The mystery of the Falkland Islands wolf has been solved by new DNA evidence.

Scientists have long wondered how the Falkland Islands wolf made it to the islands. The Falklands sit about 286 miles off the coast of mainland Argentina, and the wolf, also known as the warrah, was the only land mammal native to the island.

Some theorized that the wolves managed to get to the island on a makeshift raft of vegetation or ice, or even by early humans and who domesticated them and transported them to the island by boat. But new research from the University of Adelaide in Australia have found an answer by analyzing DNA, including some from a warrah specimen personally collected by Charles Darwin.
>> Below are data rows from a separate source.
(* ===== verification/JitBlock.v ===== *)
(** The code of a block: [translate] against the execution of the block by the interpreter. *)

From S2P Require Import Prelude.
From S2P Require Import Opcode.
From S2P Require Import Decode.
From S2P Require Import Machine.
From S2P Require Import Interp.
From S2P Require Import MachineFacts.
From S2P Require Import Invariant.
From S2P Require Import JitEmit.
From S2P Require Import JitAlloc.
From S2P Require Import JitGen.
From S2P Require Import X86.
From S2P Require Import X86Proofs.
From S2P Require Import JitEmitProofs.
From S2P Require Import JitCode.
From S2P Require Import JitRel.
From S2P Require Import JitAllocProofs.
From S2P Require Import JitSim.
From S2P Require Import JitInsn.
From S2P Require Import JitJump.
From S2P Require Import JitLeave.
From S2P Require Import JitDispatch.
From S2P Require Import JitTerm.

(** * The interpreter *)

(** The guest state after a block and the address of the next instruction. *)
Definition step_successor (r : step_result) : option (riscv * Z) :=
  match r with
  | Go_ir _ s _ pc | Go_indirect s _ pc => Some (s, pc)
  | Interp.Ret true s => Some (s, PC s)
  | _ => None
  end.

(** Consecutive addresses. *)
Fixpoint linked (pc0 : Z) (irs : list rv_insn) : bool :=
  match irs with
  | [] => true
  | ir :: irs => (pc ir =? pc0) && linked (pc0 +u insn_len (opcode ir)) irs
  end.
Definition end_pc (ir : rv_insn) : Z := pc ir +u insn_len (opcode ir).

Definition no_wrapb (ir : rv_insn) (s : riscv) : bool :=
  match jit_base (opcode ir) ir with
  | Some b => (0 <=? reg s b + imm ir) && (reg s b + imm ir <? 0x100000000)
  | None => true
  end.
Lemma no_wrapb_spec ir s : no_wrapb ir s = true -> no_wrap ir s.
Proof. unfold no_wrapb, no_wrap. case_match; [|done]. intros [? ?]%andb_prop. lia. Qed.

Section Interp.
Context `{riscv_io_laws} `{softfloat_laws}.

(** No access of the run wraps around. *)
Fixpoint accesses_ok (irs : list rv_insn) (s : riscv) (cycle : Z) : bool :=
  match irs with
  | [] => true
  | ir :: irs =>
      no_wrapb ir s &&
      match insn_body (opcode ir) s ir (u64 (cycle + 1)) (pc ir) with
      | Nextop s' _ => accesses_ok irs s' (u64 (cycle + 1))
      | _ => true
      end
  end.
“Previous studies used ancient DNA from museum specimens to suggest that the Falkland Islands wolf diverged genetically from its closest living relative, the South American maned wolf (Chrysocyon brachyurus) around seven million years ago. As a result, they estimated that the wolf colonised the islands about 330,000 years ago by unknown means,” Associate Professor Jeremy Austin told Science Daily. Austin is Deputy Director of the university’s Australian Center for Ancient DNA and a lead author of the study.

But these past DNA studies weren’t looking in the right place.

“Critically, however, these early studies hadn’t included an extinct relative from the mainland, the fox-like Dusicyon avus,” said Austin. “We extracted ancient DNA from six specimens of D. avus collected across Argentina and Chile, and made comparisons with a wide group of extinct and living species in the same family.” As it turns out, the small fox-like animal was the closest relative to the Falklands wolf, and the two canid species diverged only 16,000 years ago.

This solved the mystery of what the Falkland Islands wolf was, but how did it get to the islands? The absence of other land mammals would suggest that there was no land bridge.

“The Eureka moment was finding evidence of submarine terraces off the coast of Argentina,” study leader Professor Alan Cooper said. “They recorded the dramatically lowered sea levels during the Last Glacial Maximum (25-18,000 years ago).”

This low sea level mixed with freezing temperatures could have created an ice bridge that linked the islands with mainland South America.

“At that time, there was a shallow and narrow (around 20 km) strait between the islands and the mainland, allowing the Falkland Islands wolf to cross when the sea was frozen over, probably while pursuing marine prey like seals or penguins. Other small mammals like rats weren’t able to cross the ice.”